Type 2 diabetes (T2D) affects hundreds of millions of people worldwide, leading to significant morbidity, complications, and premature death. As the global burden rises, there is an urgent need for effective prevention strategies. Pre-diabetes—the early stage of glycemic dysfunction—offers a critical window for intervention, particularly as individuals with prediabetes, respond better to preventive strategies than those with normal glucose levels.1 However, current diagnostic criterial fail to capture the underlying pathophysiological heterogeneity or reliably predict progression to T2D2. A growing body of evidence suggests that “one-size-fits-all” prevention is insufficient. Understanding the heterogeneity of pre-diabetes is essential to identify those most likely to benefit from early, targeted interventions.3 Phenotypic subtyping -classifying individuals by distinct risk profiles- offers a promissing step toward more pecise and effective prevention strategies.
Understanding and addressing T2D risk heterogeneity is now recognized as essential to advancing prevention and improving long-term outcomes. Global initiatives—such as the Precision Medicine in Diabetes Initiative (by the ADA and EASD),3 and the NIDDK’s working group on diabetes heterogeneity—underscore the need to move beyond traditional classifications toward more tailored approaches.
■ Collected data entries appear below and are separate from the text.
(** * Forensic analyzer: evaluation metrics, normalisation and
      response recovery

    A shallow embedding of [evaluate.py] (the offline scorer) and of the
    JSON recovery block of [forensic_analyzer_backup.py].

    Modelling choices.
    - A parsed JSON document is the inductive [json]; a Python [dict] read
      from JSON is an association list in key order.
    - A Python [str] is a [string]; every character is a code point below
      256 and [str.strip]/[str.lower] act on it as Python does on that range.
    - A Python [set] of pairs is a [gset (string * string)], a [dict] keyed
      by pairs a [gmap (string * string) _].
    - A Python exception is the [Raise] branch of [result].
    - A Python [float] is a rational; every float operation rounds its exact
      result with a rounding operator [fl].  The theorems hold of every
      rounding with a few properties of round-to-nearest, and [Float.round],
      the rounding of binary64, is shown to have them. *)

From Stdlib Require Import QArith Qround Qpower Lqa Ascii.
From stdpp Require Import gmap strings list fin_maps fin_sets.

Set Warnings "-register-all,-clear-no-such-hyp".

(** ** Parsed JSON values and Python exceptions *)

Inductive json : Type :=
  | JNull : json
  | JBool : bool → json
  | JNum : Q → json
  | JStr : string → json
  | JList : list json → json
  | JDict : list (string * json) → json.

(** What [json.JSONDecodeError(msg, doc, pos)] holds. *)
Record decode_error : Type := DecodeError {
  err_msg : string;
  err_doc : string;
  err_pos : Z
}.

Inductive exn : Type :=
  | AttributeError : exn
  | TypeError : exn
  | ZeroDivisionError : exn
  | Failed : decode_error → exn.

Inductive result (A : Type) : Type :=
  | Ok : A → result A
  | Raise : exn → result A.
Arguments Ok {A} _.
Arguments Raise {A} _.

#[global] Instance result_bind : MBind result := λ A B k r,
  match r with
  | Ok a => k a
  | Raise e => Raise e
  end.

Definition is_ok {A : Type} (r : result A) : Prop :=
  match r with Ok _ => True | Raise _ => False end.

(** ** Python built-ins on parsed JSON *)

Module Py.

(** [bool(x)]. *)
Definition truthy (x : json) : bool :=
  match x with
  | JNull => false
  | JBool b => b
  | JNum q => negb (Qnum q =? 0)%Z
  | JStr s => negb (String.eqb s "")
  | JList l => match l with [] => false | _ => true end
  | JDict d => match d with [] => false | _ => true end
  end.

(** [x or y]. *)
Definition or_else (x y : json) : json := if truthy x then x else y.

Fixpoint assoc (k : string) (d : list (string * json)) : option json :=
  match d with
  | [] => None
  | (k', v) :: d' => if String.eqb k k' then Some v else assoc k d'
  end.

(** [x.get(k, dflt)]: only a [dict] has the method. *)
Definition get (x : json) (k : string) (dflt : json) : result json :=
  match x with
  | JDict d => Ok (default dflt (assoc k d))
  | _ => Raise AttributeError
  end.

Fixpoint chars (s : string) : list json :=
  match s with
  | EmptyString => []
  | String c s' => JStr (String c EmptyString) :: chars s'
  end.

(** The items a [for] loop sees. *)
Definition iter (x : json) : result (list json) :=
  match x with
  | JList l => Ok l
  | JDict d => Ok (JStr <$> d.*1)
  | JStr s => Ok (chars s)
  | _ => Raise TypeError
  end.

(** [len(x)]. *)
Definition len (x : json) : result nat :=
  match x with
  | JList l => Ok (length l)
  | JDict d => Ok (length d)
  | JStr s => Ok (String.length s)
  | _ => Raise TypeError
  end.

(** The receiver of a [str] method. *)
Definition as_str (x : json) : result string :=
  match x with
  | JStr s => Ok s
  | _ => Raise AttributeError
  end.

(** [c.isspace()] for a code point below 256. *)
Definition is_space (c : ascii) : bool :=
  let n := N_of_ascii c in
  ((9 <=? n) && (n <=? 13) || (28 <=? n) && (n <=? 32)
   || (n =? 133) || (n =? 160))%N.

(** [c.lower()] for a code point below 256. *)
Definition lower_char (c : ascii) : ascii :=
  let n := N_of_ascii c in
  if ((65 <=? n) && (n <=? 90)
      || (192 <=? n) && (n <=? 222) && negb (n =? 215))%N
  then ascii_of_N (n + 32) else c.

Fixpoint lower (s : string) : string :=
  match s with
  | EmptyString => EmptyString
  | String c s' => String (lower_char c) (lower s')
  end.

Fixpoint lstrip (s : string) : string :=
  match s with
  | EmptyString => EmptyString
  | String c s' => if is_space c then lstrip s' else s
  end.

Fixpoint rstrip (s : string) : string :=
  match s with
  | EmptyString => EmptyString
  | String c s' =>
      match rstrip s' with
      | EmptyString => if is_space c then EmptyString else String c EmptyString
      | r => String c r
      end
  end.

(** [s.strip()]. *)
Definition strip (s : string) : string := rstrip (lstrip s).

End Py.

(** ** Artifact sets and phase maps (evaluate.py, lines 28-49) *)

Module Evaluate.

(** [(a.get(k) or '')] followed by a [str] method call. *)
Definition field (a : json) (k : string) : result string :=
  x ← Py.get a k JNull;
  Py.as_str (Py.or_else x (JStr "")).

(** Lines 32-33 and 45-46: the comparable key of one artifact entry. *)
Definition normalize (a : json) : result (string * string) :=
  t ← field a "type";
  let a_type := Py.lower (Py.strip t) in
  v ← field a "value";
  let a_val := Py.strip v in
  Ok (a_type, a_val).

(** [bool(s)] of a string. *)
Definition nonempty (s : string) : bool := negb (String.eqb s "").

(** The loop of lines 31-35, from the set built so far. *)
Fixpoint add_artifacts (l : list json) (acc : gset (string * string))
    : result (gset (string * string)) :=
  match l with
  | [] => Ok acc
  | a :: l' =>
      kv ← normalize a;
      add_artifacts l'
        (if nonempty kv.1 && nonempty kv.2 then {[ kv ]} ∪ acc else acc)
  end.

(** [to_artifact_set], lines 28-36. *)
Definition to_artifact_set (artifacts_obj : json)
    : result (gset (string * string)) :=
  artifacts ←
    match artifacts_obj with
    | JDict _ => Py.get artifacts_obj "artifacts" (JList [])
    | _ => Ok (JList [])
    end;
  items ← Py.iter artifacts;
  add_artifacts items ∅.

(** The inner loop of lines 44-48. *)
Fixpoint add_phase (phase_name : json) (l : list json)
    (mapping : gmap (string * string) json)
    : result (gmap (string * string) json) :=
  match l with
  | [] => Ok mapping
  | a :: l' =>
      kv ← normalize a;
      add_phase phase_name l'
        (if nonempty kv.1 && nonempty kv.2 && Py.truthy phase_name
         then <[ kv := phase_name ]> mapping else mapping)
  end.

(** The outer loop of lines 42-48. *)
Fixpoint add_phases (phases : list json)
    (mapping : gmap (string * string) json)
    : result (gmap (string * string) json) :=
  match phases with
  | [] => Ok mapping
  | p :: phases' =>
      phase_name ← Py.get p "phase" (JStr "");
      arts ← Py.get p "artifacts" (JList []);
      items ← Py.iter (Py.or_else arts (JList []));
      mapping' ← add_phase phase_name items mapping;
      add_phases phases' mapping'
  end.

(** [to_phase_map], lines 39-49. *)
Definition to_phase_map (kill_chain_obj : json)
    : result (gmap (string * string) json) :=
  phases ←
    match kill_chain_obj with
    | JDict _ => Py.get kill_chain_obj "kill_chain_mapping" (JList [])
    | _ => Ok (JList [])
    end;
  items ← Py.iter phases;
  add_phases items ∅.

End Evaluate.

(** ** Scores (evaluate.py, lines 52-67) *)

Local Open Scope Q_scope.

Module Score.

(** [a / b] on two non-negative [int] counts: the rounded exact quotient. *)
Definition int_div (fl : Q → Q) (a b : nat) : result Q :=
  match b with
  | O => Raise ZeroDivisionError
  | S _ => Ok (fl (inject_Z (Z.of_nat a) / inject_Z (Z.of_nat b)))
  end.

(** [x / y] on two floats. *)
Definition float_div (fl : Q → Q) (x y : Q) : result Q :=
  if Qeq_bool y 0 then Raise ZeroDivisionError else Ok (fl (x / y)).
Lemma selectSection_map ast value :
  selectSection (mkAST (map f (sections ast))) value
  = option_map f (selectSection ast value).
Proof.
  unfold selectSection. cbn [sections].
  rewrite filter_map_hasCondition, filter_map_noCondition, !length_map.
  rewrite !nth_error_map.
  destruct (List.length (sections ast) =? 1)%nat; [reflexivity|].
  destruct (0 <? List.length (filter hasCondition (sections ast)))%nat,
    value as [str|numValue]; rewrite ?firstMatching_map.
  all: repeat match goal with
         | |- context [if ?b then _ else _] => destruct b
         | |- context [match firstMatching ?l ?v with _ => _ end] =>
             destruct (firstMatching l v)
         end; reflexivity.
Qed.

End Map.

End SelectFacts.

(** ** Strings and digits *)

Module StrFacts.

Import Parser Notions.

Lemma append_empty_r (s : string) : s ++ EmptyString = s.
Proof. induction s; simpl; congruence. Qed.

Lemma append_assoc (a b c : string) : (a ++ b) ++ c = a ++ (b ++ c).
Proof. induction a; simpl; congruence. Qed.

Lemma forallb_append (p : ascii -> bool) (a b : string) :
  Str.forallb p (a ++ b) = Str.forallb p a && Str.forallb p b.
Proof.
  induction a as [|c a IH]; simpl; [reflexivity|].
  now rewrite IH, andb_assoc.
Qed.

(** A string without separator is the only piece of its split; with one
    separator, the text before it is the first piece. *)
Lemma split_acc_noChar (sep : ascii) (s : string) :
  forall cur, noChar sep s = true -> Str.split_acc sep cur s = [cur ++ s].
Proof.
  induction s as [|c s IH]; intros cur H; simpl in *.
  - now rewrite append_empty_r.
  - apply andb_prop in H as [Hc Hs].
    destruct (Ascii.eqb c sep); [discriminate|].
    rewrite IH by exact Hs. now rewrite append_assoc.
Qed.

Lemma split_acc_first (sep : ascii) (a b : string) :
  forall cur, noChar sep a = true ->
  Str.split_acc sep cur (a ++ String sep b)
  = (cur ++ a) :: Str.split_acc sep EmptyString b.
Proof.
  induction a as [|c a IH]; intros cur H; simpl in *.
  - now rewrite Ascii.eqb_refl, append_empty_r.
  - apply andb_prop in H as [Hc Hs].
    destruct (Ascii.eqb c sep); [discriminate|].
    rewrite IH by exact Hs. now rewrite append_assoc.
Qed.

Lemma split_noChar (sep : ascii) (s : string) :
  noChar sep s = true -> Str.split sep s = [s].
Proof. intros H. unfold Str.split. now rewrite split_acc_noChar. Qed.

(** The digits of a number are digits. *)
Lemma string_of_uint_digits (d : Decimal.uint) :
  Str.forallb Str.isDigit (NilEmpty.string_of_uint d) = true.
Proof. induction d; simpl; auto. Qed.

Lemma digits_isDigit (n : N) : Str.forallb Str.isDigit (digits n) = true.
Proof.
  unfold digits, NilZero.string_of_uint.
  destruct (N.to_uint n); try reflexivity;
    apply (string_of_uint_digits (_ _)).
Qed.

Lemma forallb_impl (p q : ascii -> bool) (s : string) :
  (forall c, p c = true -> q c = true) ->
  Str.forallb p s = true -> Str.forallb q s = true.
Proof.
  intros Hpq. induction s as [|c s IH]; simpl; [easy|].
  intros H. apply andb_prop in H as [Hc Hs].
  now rewrite (Hpq _ Hc), IH.
Qed.

Lemma isDigit_not_dot (c : ascii) :
  Str.isDigit c = true -> negb (Ascii.eqb c ".") = true.
Proof.
  destruct (Ascii.eqb c ".") eqn:E; [|easy].
  apply Ascii.eqb_eq in E; subst c. discriminate.
Qed.

Lemma digits_noDot (n : N) : noChar "." (digits n) = true.
Proof.
  apply forallb_impl with (p := Str.isDigit);
    [exact isDigit_not_dot|apply digits_isDigit].
Qed.

(** Characters of a string, and their concatenation. *)
Lemma join_chars (s : string) : Str.join (chars s) = s.
Proof.
  unfold Str.join.
  induction s as [|c s IH]; [reflexivity|].
  cbn [chars]. destruct s as [|c' s'].
  - reflexivity.
  - cbn [chars] in *. cbn [String.concat] in *. rewrite IH. reflexivity.
Qed.

Lemma length_chars (s : string) : List.length (chars s) = String.length s.
Proof. induction s; simpl; congruence. Qed.

Lemma get_chars (s : string) :
  forall n, option_map Str.chr (String.get n s) = nth_error (chars s) n.
Proof.
  induction s as [|c s IH]; intros [|n]; simpl; auto.
Qed.

(** Reading a string from its right end: [s[s.length - 1 - j]] is the
    character number [j] of the reversed string. *)
Lemma charAt_from_right (s : string) (j : nat) :
  Str.charAt s (Z.of_nat (String.length s) - 1 - Z.of_nat j)
  = nth_error (List.rev (chars s)) j.
Proof.
  unfold Str.charAt. rewrite nth_error_rev, length_chars.
  destruct (Nat.ltb_spec j (String.length s)) as [Hlt|Hge].
  - destruct (Z.ltb_spec (Z.of_nat (String.length s) - 1 - Z.of_nat j) 0);
      [lia|].
    rewrite get_chars. f_equal. lia.
  - destruct (Z.ltb_spec (Z.of_nat (String.length s) - 1 - Z.of_nat j) 0);
      [reflexivity|lia].
Qed.

Lemma firstn_succ {A : Type} (l : list A) (i : nat) :
  firstn (S i) l
  = (firstn i l ++ match nth_error l i with Some d => [d] | None => [] end)%list.
Proof.
  revert i; induction l as [|x l IH]; intros [|i]; simpl; auto.
  now rewrite <- IH.
Qed.

End StrFacts.

(** ** The integer side *)

Module IntegerFacts.

Import Parser Renderer Notions StrFacts.

Section Loop.

Variable integerStr : string.
Variable section : FormatSection.
Hypothesis no_grouping : truthy (thousandSeparator section) = false.

Let R : list string := List.rev (chars integerStr).

Lemma pushDigit_result (c : string) (st : IntState) :
  result (pushDigit section c st) = (result st ++ [c])%list
  /\ digitIndex (pushDigit section c st) = digitIndex st.
Proof. unfold pushDigit. rewrite no_grouping. now split. Qed.

Lemma length_R : List.length R = String.length integerStr.
Proof. unfold R. now rewrite length_rev, length_chars. Qed.

(** A [#] reads the next digit, or emits nothing when none is left. *)
Lemma digit_step (lastDigitIndex index : Z) (j : nat) (st : IntState) :
  readFromRight integerStr j st ->
  index <> lastDigitIndex ->
  readFromRight integerStr (S j)
    (formatIntegerPart_step integerStr section lastDigitIndex index
       digitPart st).
Proof.
  intros [Hi Hr] Hneq. unfold formatIntegerPart_step, nextInt.
  cbn [isPlaceholder kindIs digitPart kind FormatPartKind_eqb orb].
  destruct (Z.eqb_spec index lastDigitIndex) as [|_]; [contradiction|].
  rewrite Hi, charAt_from_right.
  unfold readFromRight. rewrite firstn_succ.
  destruct (nth_error (List.rev (chars integerStr)) j) as [d|].
  - match goal with
    | |- context [pushDigit section d ?s] =>
        destruct (pushDigit_result d s) as [-> ->]
    end.
    cbn [result digitIndex]. rewrite Hr. split; [lia|easy].
  - cbn [result digitIndex]. rewrite Hr, app_nil_r. split; [lia|easy].
Qed.

(** The flush reads every digit that is left. *)
Lemma flushInt_all (n : nat) :
  forall (j : nat) (st : IntState),
    readFromRight integerStr j st ->
    n = Z.to_nat (digitIndex st + 1) ->
    result (flushInt n integerStr section st) = R.
Proof.
  induction n as [|n IH]; intros j st [Hi Hr] Hn; cbn [flushInt].
  - rewrite Hr. apply firstn_all2. fold R. rewrite length_R. lia.
  - unfold hasMoreInt, nextInt.
    destruct (Z.leb_spec 0 (digitIndex st)) as [_|]; [|lia].
    assert (Hj : j < List.length R) by (rewrite length_R; lia).
    rewrite Hi, charAt_from_right. fold R.
    destruct (nth_error R j) as [d|] eqn:Hd;
      [|apply nth_error_None in Hd; lia].
    match goal with
    | |- context [pushDigit section d ?s] =>
        destruct (pushDigit_result d s) as [E1 E2]
    end.
    apply (IH (S j)).
    + unfold readFromRight. rewrite E1, E2. cbn [result digitIndex].
      fold R. rewrite firstn_succ, Hd, Hr. split; [lia|easy].
    + rewrite E2. cbn [digitIndex]. lia.
Qed.

(** At the last placeholder the digit is read and the rest is flushed. *)
Lemma digit_last_step (index : Z) (j : nat) (st : IntState) :
  readFromRight integerStr j st ->
  result (formatIntegerPart_step integerStr section index index digitPart st)
  = R.
Proof.
  intros Hst.
  pose proof (digit_step (index + 1) index j st Hst ltac:(lia)) as Hnext.
  unfold formatIntegerPart_step in *.
  cbn [isPlaceholder kindIs digitPart kind FormatPartKind_eqb orb] in *.
  destruct (nextInt integerStr st) as [digit st1].
  destruct (Z.eqb_spec index (index + 1)) as [|_]; [lia|].
  rewrite Z.eqb_refl.
  eapply flushInt_all; [exact Hnext|reflexivity].
Qed.

(** A run of [k] parts [#], the last of which is the last placeholder. *)
Lemma digits_loop (k : nat) :
  forall (index : Z) (j : nat) (st : IntState),
    readFromRight integerStr j st ->
    result (formatIntegerPart_loop integerStr section
              (index + Z.of_nat k)%Z index (List.repeat digitPart (S k)) st)
    = R.
Proof.
  induction k as [|k IH]; intros index j st Hst.
  - cbn [List.repeat formatIntegerPart_loop]. rewrite Z.add_0_r.
    now apply digit_last_step with (j := j).
  - change (List.repeat digitPart (S (S k)))
      with (digitPart :: List.repeat digitPart (S k)).
    cbn [formatIntegerPart_loop].
    replace (index + Z.of_nat (S k))%Z with (index + 1 + Z.of_nat k)%Z by lia.
    apply (IH _ (S j)). apply digit_step; [exact Hst|lia].
Qed.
Over the past decade, efforts to subclassify T2D and pre-diabetes into distinct subtypes have accelerated.4 Electronic health records (EHRs) have emerged as a powerful resource for characterizing heterogeneity in real-world clinical settings, enabiling analysis of large, diverse populations through longitudinal, clinical, demographic, and laboratory data. This facilitates the integration of precision medicine into routine care.
The study by Washirasaksiri et al,5 makes a valuable contribution to the growing field of precision prevention in T2D. Using EHRs, the authors applied a data-driven approach to identify pre-diabetes phenotypes in a Southeast Asian population and examined their associations with incident T2D, vascular complications, and mortality. This work represents an important step toward advancing tailored prevention strategies in globally diverse populations.
Six subphenotypes were identified using age, BMI, fasting glucose, HbA1c, HDL-C, and alanine aminotransferase. Subphenotypes characterized by obesity and dysmetabolism had the highest risk of progression to T2D, aligning with stablished links between obesity, insulin resistance, and beta-cell dysfunction. Notabily, Cluster 4—obese individuals with minimal glycemic deterioration—may reflect the “preclinical obesity” phenotype recently proposed by the Lancet Diabetes & Endocrinology Commission6. Elderly subphenotypes displayed the highest risk for cerebrovascular disease and macrovascular complications, along with moderately elevated risks for T2D, coronary artery disease, and mortality.
The analysis was conducted using EHR data from the outpatient clinic at Siriraj Hospital in Bangkok, Thailand. The phenotyping framework was adapted from a model previously described by Wagner et al,2 with modifications to align with the local clinical context.
The primary strength of the study lies in its identification of clinically meaningful pre-diabetes subphenotypes in a real-world setting. By demonstrating the feasibility of applying and adapting an existing framework to a Southeast Asian population, the study offers important insights into phenotypic variation and disease progression in a region facing a growing burden of T2D. The use of EHR data enhances the generalizability and practical relevance of the findings, and the identification of a liver lipid-associated subtype—consistent with previous work2—further supports the applicability of the subgrouping framework across diverse populations.
This study highlights the potential of phenotypic subtyping to enhance risk stratification in pre-diabetes. However, its clinical utility is limited by several factors. The inherent variability of EHR data—including noise, missing values, and inconsistent documentation—may compromise the precision of phenotype classification. Additionally, the relatively short follow-up period restricts the ability to evaluate long-term outcomes such as complications and mortality. Most importantly, the phenotypes were defined based on baseline data alone, without accounting for changes in metabolic status over time—limiting insight into the dynamic biological processes that underlie disease progression.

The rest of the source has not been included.